[A Life’s Morning by George Gissing]@TWC D-Link bookA Life’s Morning CHAPTER XXIV 26/34
Kindly affection to one and all grew warm within her; what had been only languid preferences developed in an hour to little less than attachments, and dislikes softened to pity.
The girls who gave promise of beauty and tenderness she looked upon with the eyes of a sister; their lot it would be to know the ecstasy of whispered vows, to give and to receive that happiness which is not to be named lest the gods become envious.
Voices singing together in the class practice which had ever been a weariness, stirred her to a passion of delight; it was the choral symphony of love's handmaidens.
Did they see a change in her? Emily fancied that the elder girls looked at each other and smiled and exchanged words in an undertone--about her. It was well to have told Wilfrid all her secrets, yet in the impatience of waiting she had tremors of misgiving; would he, perchance, think as she so long had thought, that to speak to anyone, however near, of that bygone woe and shame was a sin against the pieties of nature, least of all excusable when committed at the bidding of her own desires? He would never breathe to her a word which could reveal such a thought, but Wilfrid, with his susceptibility to the beautiful in character, his nature so intensely in sympathy with her own, might more or less consciously judge her to have fallen from fidelity to the high ideal. Could he have learnt the story of her life, she still persevering on her widowed way, would he not have deemed her nobler? Aid against this subtlety of conscience rose in the form of self-reproof administered by that joyous voice of nature which no longer timidly begged a hearing, but came as a mandate from an unveiled sovereign.

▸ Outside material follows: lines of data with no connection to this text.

(* ===== verification/AtscHuffman.v ===== *)
(** * libucsi/atsc/atsc_text.c: decoding of text segments

    Uncompressed and Huffman-compressed (A/65 annex C) text is decoded to UTF-8 in a buffer that
    grows by [realloc].  The tables are those of the source: row [c] is the tree used after
    character [c], an entry is the pair of its left and right index, and an index with bit 7 set
    is a literal. *)

From S2P Require Export CMem.

(** ** The tables *)

Definition HUFFTREE_LITERAL_MASK : Z := 0x80.
Definition HUFFSTRING_END : Z := 0x00.
Definition HUFFSTRING_ESCAPE : Z := 0x1b.
Definition DEST_ALLOC_DELTA : Z := 20.

Definition program_description_hufftree : list (list (Z * Z)) := [
  [(20,21); (155,214); (201,207); (215,199); (1,162); (206,203); (2,3); (197,204); (198,200);
  (4,196); (5,194); (6,195); (210,7); (211,8); (202,212); (9,205); (208,10); (193,11); (12,13);
  (14,15); (16,17); (18,19)]; [(155,155)]; [(155,155)]; [(155,155)]; [(155,155)]; [(155,155)];
  [(155,155)]; [(155,155)]; [(155,155)]; [(155,155)]; [(155,155)]; [(155,155)]; [(155,155)];
  [(155,155)]; [(155,155)]; [(155,155)]; [(155,155)]; [(155,155)]; [(155,155)]; [(155,155)];
  [(155,155)]; [(155,155)]; [(155,155)]; [(155,155)]; [(155,155)]; [(155,155)]; [(155,155)];
  [(155,155)]; [(155,155)]; [(155,155)]; [(155,155)]; [(155,155)]; [(56,57); (173,175);
  (183,218); (168,179); (181,1); (2,155); (180,241); (162,213); (214,217); (3,4); (5,207);
  (6,201); (249,234); (235,245); (246,7); (8,9); (178,197); (198,177); (10,238); (203,11);
  (212,12); (196,200); (210,13); (14,15); (199,202); (206,208); (215,16); (194,17); (204,236);
  (229,231); (18,205); (19,20); (195,21); (22,23); (237,24); (25,242); (26,211); (27,28);
  (228,29); (193,227); (30,233); (240,226); (247,31); (243,230); (32,33); (34,232); (239,35);
  (36,37); (38,39); (40,41); (42,244); (43,44); (45,46); (47,225); (48,49); (50,51); (52,53);
  (54,55)]; [(155,155)]; [(3,4); (128,174); (200,212); (1,2); (155,160)]; [(155,155)];
  [(155,155)]; [(155,155)]; [(155,155)]; [(2,243); (160,244); (155,1)]; [(155,155)]; [(172,155)];
  [(155,155)]; [(155,155)]; [(1,160); (155,162)]; [(7,8); (226,228); (229,230); (160,242);
  (225,1); (2,243); (227,3); (4,5); (155,6)]; [(4,128); (202,211); (162,1); (155,2); (3,160)];
  [(155,160)]; [(3,4); (155,183); (244,160); (176,243); (1,2)]; [(185,2); (184,155); (160,1)];
  [(174,2); (182,155); (1,160)]; [(160,1); (155,176)]; [(174,1); (155,160)]; [(174,1);
  (160,155)]; [(155,155)]; [(155,1); (172,174)]; [(155,155)]; [(2,3); (155,160); (181,182);
  (184,1)]; [(155,160)]; [(155,160)]; [(155,155)]; [(155,155)]; [(155,155)]; [(155,160)];
  [(155,155)]; [(8,9); (230,245); (243,244); (155,228); (1,237); (2,3); (4,242); (5,6);
  (236,238); (7,160)]; [(5,6); (155,236); (245,1); (2,225); (239,229); (233,242); (3,4)]; [(6,7);
  (155,233); (249,242); (245,1); (2,3); (236,239); (225,4); (232,5)]; [(5,6); (249,242);
  (245,155); (229,239); (1,2); (233,225); (3,4)]; [(6,7); (225,233); (238,246); (228,236);
  (243,1); (2,242); (3,4); (155,5)]; [(2,3); (229,236); (155,239); (1,242)]; [(5,6); (245,239);
  (155,236); (233,1); (225,242); (2,229); (3,4)]; [(3,4); (155,229); (233,245); (225,1);
  (239,2)]; [(4,5); (160,201); (243,155); (174,242); (1,2); (3,238)]; [(239,5); (155,174);
  (233,229); (1,245); (2,225); (3,4)]; [(229,3); (225,233); (242,155); (1,2)]; [(3,4); (155,233);
  (245,1); (229,2); (239,225)]; [(225,5); (155,227); (239,1); (245,229); (2,3); (233,4)];
  [(229,3); (155,233); (1,225); (239,2)]; [(3,4); (167,238); (236,242); (243,1); (155,2)];
  [(225,6); (155,232); (233,1); (242,236); (2,239); (3,229); (4,5)]; [(155,155)]; [(3,4);
  (155,174); (1,233); (2,225); (229,239)]; [(9,10); (246,249); (1,174); (227,233); (245,155);
  (229,239); (2,3); (225,4); (232,5); (6,244); (7,8)]; [(232,7); (229,247); (214,225); (155,233);
  (242,1); (2,3); (4,239); (5,6)]; [(174,1); (155,238)]; [(233,2); (229,155); (160,1)]; [(3,4);
  (155,232); (229,225); (239,1); (233,2)]; [(155,155)]; [(155,239)]; [(155,155)]; [(155,155)];
  [(155,155)]; [(155,155)]; [(155,155)]; [(155,155)]; [(155,155)]; [(24,25); (232,239);
  (248,155); (167,247); (250,1); (2,3); (4,229); (174,5); (230,226); (6,246); (235,245); (233,7);
  (240,249); (231,8); (9,228); (10,227); (11,237); (12,243); (13,14); (15,236); (16,244);
  (17,18); (242,160); (19,20); (21,238); (22,23)]; [(11,12); (228,243); (155,174); (226,1);
  (2,3); (236,160); (4,233); (242,245); (5,249); (225,6); (239,7); (229,8); (9,10)]; [(15,16);
  (241,174); (196,249); (172,1); (227,2); (155,242); (3,4); (160,236); (245,5); (6,233); (7,235);
  (8,244); (9,229); (10,239); (225,232); (11,12); (13,14)]; [(19,20); (167,187); (230,237);
  (247,231); (246,1); (2,155); (238,3); (4,236); (5,245); (6,172); (228,249); (242,7); (8,9);
  (174,10); (239,11); (225,243); (12,233); (13,14); (15,16); (229,17); (18,160)]; [(29,30);
  (169,232); (245,155); (1,173); (187,235); (250,2); (167,230); (226,231); (3,4); (5,6);
  (233,248); (7,172); (239,240); (8,237); (246,249); (9,247); (10,11); (174,12); (227,13);
  (229,244); (14,15); (228,16); (236,17); (225,18); (19,20); (21,22); (238,243); (23,24);
  (242,160); (25,26); (27,28)]; [(9,10); (174,155); (236,1); (245,2); (244,230); (3,225);
  (229,233); (4,242); (239,5); (6,7); (160,8)]; [(14,15); (173,231); (155,167); (249,1); (236,2);
  (172,242); (3,174); (243,245); (4,5); (239,6); (7,233); (225,8); (9,232); (10,11); (229,12);
  (160,13)]; [(13,14); (167,172); (243,173); (1,2); (155,249); (245,174); (3,238); (4,242);
  (5,6); (244,7); (8,9); (239,225); (160,10); (233,11); (12,229)]; [(20,21); (172,226);
  (248,155); (174,250); (1,235); (2,160); (3,4); (240,5); (6,230); (246,7); (228,237); (231,8);
  (225,239); (242,9); (10,11); (236,12); (229,227); (13,244); (14,243); (15,16); (17,238);
  (18,19)]; [(3,239); (155,225); (229,245); (1,2)]; [(8,9); (236,249); (167,238); (1,172);
  (155,174); (2,3); (4,243); (5,233); (6,160); (7,229)]; [(22,23); (167,173); (238,227);
  (235,242); (155,226); (1,2); (245,3); (244,172); (4,5); (230,237); (246,6); (174,240); (7,8);
  (243,9); (10,228); (11,12); (249,13); (239,14); (225,15); (16,233); (236,17); (160,229);
  (18,19); (20,21)]; [(12,13); (167,187); (155,1); (249,174); (226,2); (237,243); (3,245);
  (239,240); (4,5); (233,6); (7,8); (9,160); (225,229); (10,11)]; [(25,26); (173,187); (226,234);
  (237,242); (250,230); (236,1); (2,3); (155,245); (4,167); (246,249); (5,6); (235,239); (7,8);
  (9,10); (172,11); (12,227); (174,13); (238,233); (14,225); (15,243); (16,17); (244,18);
  (231,229); (19,20); (228,21); (22,23); (160,24)]; [(26,27); (194,155); (173,172); (248,1);
  (174,2); (3,229); (231,232); (249,233); (235,4); (227,225); (5,246); (6,228); (7,226); (240,8);
  (9,243); (244,247); (239,10); (11,12); (13,236); (14,15); (16,245); (237,17); (230,160);
  (18,242); (19,20); (21,238); (22,23); (24,25)]; [(14,15); (173,237); (249,155); (174,1);
  (243,2); (3,245); (244,240); (4,239); (5,233); (6,232); (160,225); (236,7); (242,8); (229,9);
  (10,11); (12,13)]; [(155,245)]; [(25,26); (169,187); (246,230); (1,155); (173,226); (240,2);
  (167,3); (4,5); (245,227); (172,231); (242,6); (235,7); (236,237); (238,249); (8,174); (9,10);
  (228,11); (12,244); (13,243); (14,15); (16,225); (239,17); (233,18); (19,229); (20,160);
  (21,22); (23,24)]; [(160,22); (162,167); (226,235); (237,238); (155,247); (1,2); (3,187);
  (249,240); (4,5); (236,6); (7,8); (245,225); (9,172); (227,10); (232,11); (233,12); (239,243);
  (174,13); (14,229); (15,16); (17,244); (18,19); (20,21)]; [(20,21); (187,226); (173,237);
  (1,155); (167,227); (172,236); (238,2); (247,3); (4,249); (5,6); (7,8); (244,174); (245,9);
  (10,242); (225,243); (11,12); (13,233); (14,15); (239,229); (16,160); (232,17); (18,19)];
  [(17,18); (239,246); (155,235); (249,1); (160,226); (2,225); (3,237); (4,227); (233,5);
  (228,229); (231,6); (236,240); (7,8); (9,10); (11,243); (12,244); (238,13); (242,14); (15,16)];
  [(5,229); (243,249); (155,1); (239,2); (3,225); (4,233)]; [(10,11); (174,155); (236,237);
  (1,2); (243,238); (242,3); (229,4); (232,160); (225,5); (239,6); (7,8); (233,9)]; [(5,6);
  (160,172); (173,244); (233,1); (2,225); (229,3); (155,4)]; [(17,160); (191,225); (226,230);
  (237,228); (233,247); (167,1); (2,187); (3,4); (236,5); (155,238); (6,239); (7,172); (229,243);
  (8,9); (10,174); (11,12); (13,14); (15,16)]; [(6,7); (160,174); (225,229); (236,250);
  (155,239); (233,1); (2,3); (4,5)]; [(155,155)]; [(155,155)]; [(155,155)]; [(155,155)]].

With what right, pray, did she desire to show in Wilfrid's eyes as other than she was? That part in life alone becomes us which is the very expression of ourselves. What merit can there be in playing the votary of an ascetic conviction when the heart is bursting with its stifled cry for light and warmth, for human joy, for the golden fruit of the tree of life? She had been sincere in her renunciation; the way of worthiness was to cherish a sincerity as complete now that her soul flamed to the bliss which fate once more offered her. The hours passed slowly; how long the night would be if Wilfrid neither wrote to her nor came.